(* ===== verification/IntlDrv.v ===== *)
(** The translation driver: [intl/c_src/intl_drv.c].  A control command carries the arguments of a function of [libintl] or of [setlocale],
    each with its type; the answer is the string that the function returns, or the name of the error.

    The library is a parameter.  [junk i] is what is in memory at [i], when [i] is beyond the command.  [size_t] has the width of [int]. *)
From S2P Require Import Prelude Erts.
#[local] Open Scope Z_scope.

Definition INTL_GETTEXT := 1.
Definition INTL_DGETTEXT := 2.
Definition INTL_DCGETTEXT := 3.
Definition INTL_NGETTEXT := 4.
Definition INTL_DNGETTEXT := 5.
Definition INTL_DCNGETTEXT := 6.
Definition INTL_TEXTDOMAIN := 7.
Definition INTL_BINDTEXTDOMAIN := 8.
Definition INTL_BIND_TEXTDOMAIN_CODESET := 9.
Definition INTL_SETLOCALE := 10.
Definition INTL_OK := 0.
Definition INTL_ERROR := 1.
Definition INTL_INTEGER := 2.
Definition INTL_UINTEGER := 3.
Definition INTL_STRING := 4.
Definition INTL_LC_CTYPE := 0.
Definition INTL_LC_NUMERIC := 1.
Definition INTL_LC_TIME := 2.
Definition INTL_LC_COLLATE := 3.
Definition INTL_LC_MONETARY := 4.
Definition INTL_LC_MESSAGES := 5.
Definition INTL_LC_ALL := 6.
Definition INTL_LC_PAPER := 7.
Definition INTL_LC_NAME := 8.
Definition INTL_LC_ADDRESS := 9.
Definition INTL_LC_TELEPHONE := 10.
Definition INTL_LC_MEASUREMENT := 11.
Definition INTL_LC_IDENTIFICATION := 12.
(** [errno.h]. *)
Definition EINVAL := 22.

(** The calls of the library, the blocks allocated, and what C leaves undefined: a read beyond the command, a store outside the answer. *)
Inductive libcall :=
  | Gettext (msgid : bytes) | Dgettext (domain msgid : bytes) | Dcgettext (domain msgid : bytes) (category : Z)
  | Ngettext (msgid plural : bytes) (n : Z) | Dngettext (domain msgid plural : bytes) (n : Z) | Dcngettext (domain msgid plural : bytes) (n category : Z)
  | Textdomain (domain : option bytes) | Bindtextdomain (domain dirname : bytes) | Bind_textdomain_codeset (domain codeset : bytes)
  | Setlocale (category : Z) (locale : bytes).
Inductive event := Call (c : libcall) | Driver_alloc (n : Z) | Overread | Overflow.
Abbreviation events := (list event).
(** The categories of the system are parameters, too; [lib_call] is [None] for NULL. *)
Class Libintl := {
  lib_call : events -> libcall -> option bytes;
  errno : events -> Z;
  erl_errno_id : Z -> bytes;
  alloc : events -> Z -> bool;
  junk : events -> nat -> Z;
  LC_CTYPE : Z; LC_NUMERIC : Z; LC_TIME : Z; LC_COLLATE : Z; LC_MONETARY : Z; LC_MESSAGES : Z; LC_ALL : Z;
  LC_PAPER : Z; LC_NAME : Z; LC_ADDRESS : Z; LC_TELEPHONE : Z; LC_MEASUREMENT : Z; LC_IDENTIFICATION : Z;
}.
(** An answer: none, in the buffer of the emulator, or in a block. *)
Inductive reply := NoReply | InPlace (b : bytes) | Allocated (b : bytes).

Section Driver.
Context `{LIB : !Libintl} (buf : bytes).
Abbreviation I := (M events).
Definition note (e : event) : I unit := modify (fun w => w ++ [e]).
Definition peek (i : nat) : I Z :=
  if (i <? length buf)%nat then mret (byte_at buf i)
  else j ← gets (fun w => junk w i); note Overread;;; mret j.

(** * Answers *)

Definition intl_reason (code : Z) : Z * bytes := if code =? 0 then (INTL_OK, [111; 107]) else (INTL_ERROR, erl_errno_id code).
Definition ret_code (code rlen : Z) : I (Z * reply) :=
  (when rlen <? 1 do note Overflow);;;
  let b := (intl_reason code).1 :: take (Z.to_nat (rlen - 1)) (intl_reason code).2 in
  mret (Z.of_nat (length b), InPlace b).
Definition ret_string (value : option bytes) (rlen : Z) : I (Z * reply) :=
  match value with
  | None => e ← gets errno; ret_code e rlen
  | Some value =>
      let alen := Z.of_nat (length value) + 1 in
      if u32 rlen <? u32 alen then
        ok ← gets (fun w => alloc w (int32 alen));
        note (Driver_alloc (int32 alen));;;
        mret (if ok : bool then (alen, Allocated (INTL_STRING :: value)) else (-1, NoReply))
      else mret (alen, InPlace (INTL_STRING :: value))
  end.

(** * Arguments

    [aptr] as an offset, and [alen]. *)
Definition args : Type := nat * Z.
(** The characters up to the zero, where it is and what is left of [nlen]; [None] at the end. *)
Fixpoint scan (nlen : nat) (nptr : nat) : I (option (bytes * nat * nat)) :=
  match nlen with
  | O => mret None
  | S n =>
      c ← peek nptr;
      if c =? 0 then mret (Some ([], nptr, nlen))
      else
        r ← scan n (S nptr);
        mret (match r with Some (s, p, l) => Some (c :: s, p, l) | None => None end)
  end.
Definition get_string (a : args) : I (option (bytes * args)) :=
  let '(ptr, len) := a in
  c ← peek ptr;
  if negb (c =? INTL_STRING) then mret None
  else
    r ← scan (Z.to_nat len) (S ptr);
    mret (match r with Some (s, p, nlen) => Some (s, (S p, Z.of_nat nlen - 1)) | None => None end).
Definition get_word (tag : Z) (a : args) : I (option (Z * args)) :=
  let '(ptr, len) := a in
  c ← peek ptr;
  if negb (c =? tag) || (len <? 5) then mret None
  else
    b0 ← peek (ptr + 1); b1 ← peek (ptr + 2); b2 ← peek (ptr + 3); b3 ← peek (ptr + 4);
    mret (Some (get_int32 [b0; b1; b2; b3], ((ptr + 5)%nat, len - 5))).
Definition get_integer (a : args) : I (option (Z * args)) := get_word INTL_INTEGER a.
Definition get_uinteger (a : args) : I (option (Z * args)) :=
  r ← get_word INTL_UINTEGER a; mret (match r with Some (v, a) => Some (u32 v, a) | None => None end).
Definition get_category (ecode : Z) : Z :=
  if ecode =? INTL_LC_CTYPE then LC_CTYPE
  else if ecode =? INTL_LC_NUMERIC then LC_NUMERIC
  else if ecode =? INTL_LC_TIME then LC_TIME
  else if ecode =? INTL_LC_COLLATE then LC_COLLATE
  else if ecode =? INTL_LC_MONETARY then LC_MONETARY
  else if ecode =? INTL_LC_MESSAGES then LC_MESSAGES
  else if ecode =? INTL_LC_ALL then LC_ALL
  else if ecode =? INTL_LC_PAPER then LC_PAPER
  else if ecode =? INTL_LC_NAME then LC_NAME
  else if ecode =? INTL_LC_ADDRESS then LC_ADDRESS
  else if ecode =? INTL_LC_TELEPHONE then LC_TELEPHONE
  else if ecode =? INTL_LC_MEASUREMENT then LC_MEASUREMENT
  else if ecode =? INTL_LC_IDENTIFICATION then LC_IDENTIFICATION
  else -1.

(** * Commands *)

Context (rlen : Z).
(** [if (get(&aptr, &alen, &v) < 0) return ret_code(EINVAL, rbuf, rlen);] *)
Definition arg {A} (get : args -> I (option (A * args))) (a : args) (k : A -> args -> I (Z * reply)) : I (Z * reply) :=
  r ← get a; match r with None => ret_code EINVAL rlen | Some (v, a) => k v a end.
Definition category (int1 : Z) (k : Z -> I (Z * reply)) : I (Z * reply) :=
  if get_category int1 <? 0 then ret_code EINVAL rlen else k (get_category int1).
Definition call (c : libcall) : I (Z * reply) :=
  value ← gets (fun w => lib_call w c);
  note (Call c);;;
  ret_string value rlen.
Definition intl_ctl (command : Z) : I (Z * reply) :=
  let len := Z.of_nat (length buf) in
  let a := (O, len) in
  if command =? INTL_GETTEXT then arg get_string a (fun s1 _ => call (Gettext s1))
  else if command =? INTL_NGETTEXT then
    arg get_string a (fun s1 a => arg get_string a (fun s2 a => arg get_uinteger a (fun n _ => call (Ngettext s1 s2 n))))
  else if command =? INTL_DGETTEXT then arg get_string a (fun s1 a => arg get_string a (fun s2 _ => call (Dgettext s1 s2)))
  else if command =? INTL_DNGETTEXT then
    arg get_string a (fun s1 a => arg get_string a (fun s2 a => arg get_string a (fun s3 a => arg get_uinteger a (fun n _ => call (Dngettext s1 s2 s3 n)))))
  else if command =? INTL_DCGETTEXT then
    arg get_string a (fun s1 a => arg get_string a (fun s2 a => arg get_integer a (fun i _ => category i (fun c => call (Dcgettext s1 s2 c)))))
  else if command =? INTL_DCNGETTEXT then
    arg get_string a (fun s1 a => arg get_string a (fun s2 a => arg get_string a (fun s3 a => arg get_uinteger a (fun n a => arg get_integer a (fun i _ =>
      category i (fun c => call (Dcngettext s1 s2 s3 n c)))))))
  else if command =? INTL_TEXTDOMAIN then
    if len =? 0 then call (Textdomain None) else arg get_string a (fun s1 _ => call (Textdomain (Some s1)))
  else if command =? INTL_BINDTEXTDOMAIN then
    if len =? 0 then call (Textdomain None) else arg get_string a (fun s1 a => arg get_string a (fun s2 _ => call (Bindtextdomain s1 s2)))
  else if command =? INTL_BIND_TEXTDOMAIN_CODESET then
    if len =? 0 then call (Textdomain None) else arg get_string a (fun s1 a => arg get_string a (fun s2 _ => call (Bind_textdomain_codeset s1 s2)))
  else if command =? INTL_SETLOCALE then
    arg get_integer a (fun i a => category i (fun c => arg get_string a (fun s1 _ => call (Setlocale c s1))))
  else mret (-1, NoReply).
End Driver.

********

• Work item:
In the listing above, locate the line containing "Definition INTL_LC_NAME := 8." and the line containing "LC_CTYPE : Z;". Extract those two lines and every line between them, exactly as written, and only those.

• Reply:
Definition INTL_LC_NAME := 8.
Definition INTL_LC_ADDRESS := 9.
Definition INTL_LC_TELEPHONE := 10.
Definition INTL_LC_MEASUREMENT := 11.
Definition INTL_LC_IDENTIFICATION := 12.
(** [errno.h]. *)
Definition EINVAL := 22.

(** The calls of the library, the blocks allocated, and what C leaves undefined: a read beyond the command, a store outside the answer. *)
Inductive libcall :=
  | Gettext (msgid : bytes) | Dgettext (domain msgid : bytes) | Dcgettext (domain msgid : bytes) (category : Z)
  | Ngettext (msgid plural : bytes) (n : Z) | Dngettext (domain msgid plural : bytes) (n : Z) | Dcngettext (domain msgid plural : bytes) (n category : Z)
  | Textdomain (domain : option bytes) | Bindtextdomain (domain dirname : bytes) | Bind_textdomain_codeset (domain codeset : bytes)
  | Setlocale (category : Z) (locale : bytes).
Inductive event := Call (c : libcall) | Driver_alloc (n : Z) | Overread | Overflow.
Abbreviation events := (list event).
(** The categories of the system are parameters, too; [lib_call] is [None] for NULL. *)
Class Libintl := {
  lib_call : events -> libcall -> option bytes;
  errno : events -> Z;
  erl_errno_id : Z -> bytes;
  alloc : events -> Z -> bool;
  junk : events -> nat -> Z;
  LC_CTYPE : Z; LC_NUMERIC : Z; LC_TIME : Z; LC_COLLATE : Z; LC_MONETARY : Z; LC_MESSAGES : Z; LC_ALL : Z;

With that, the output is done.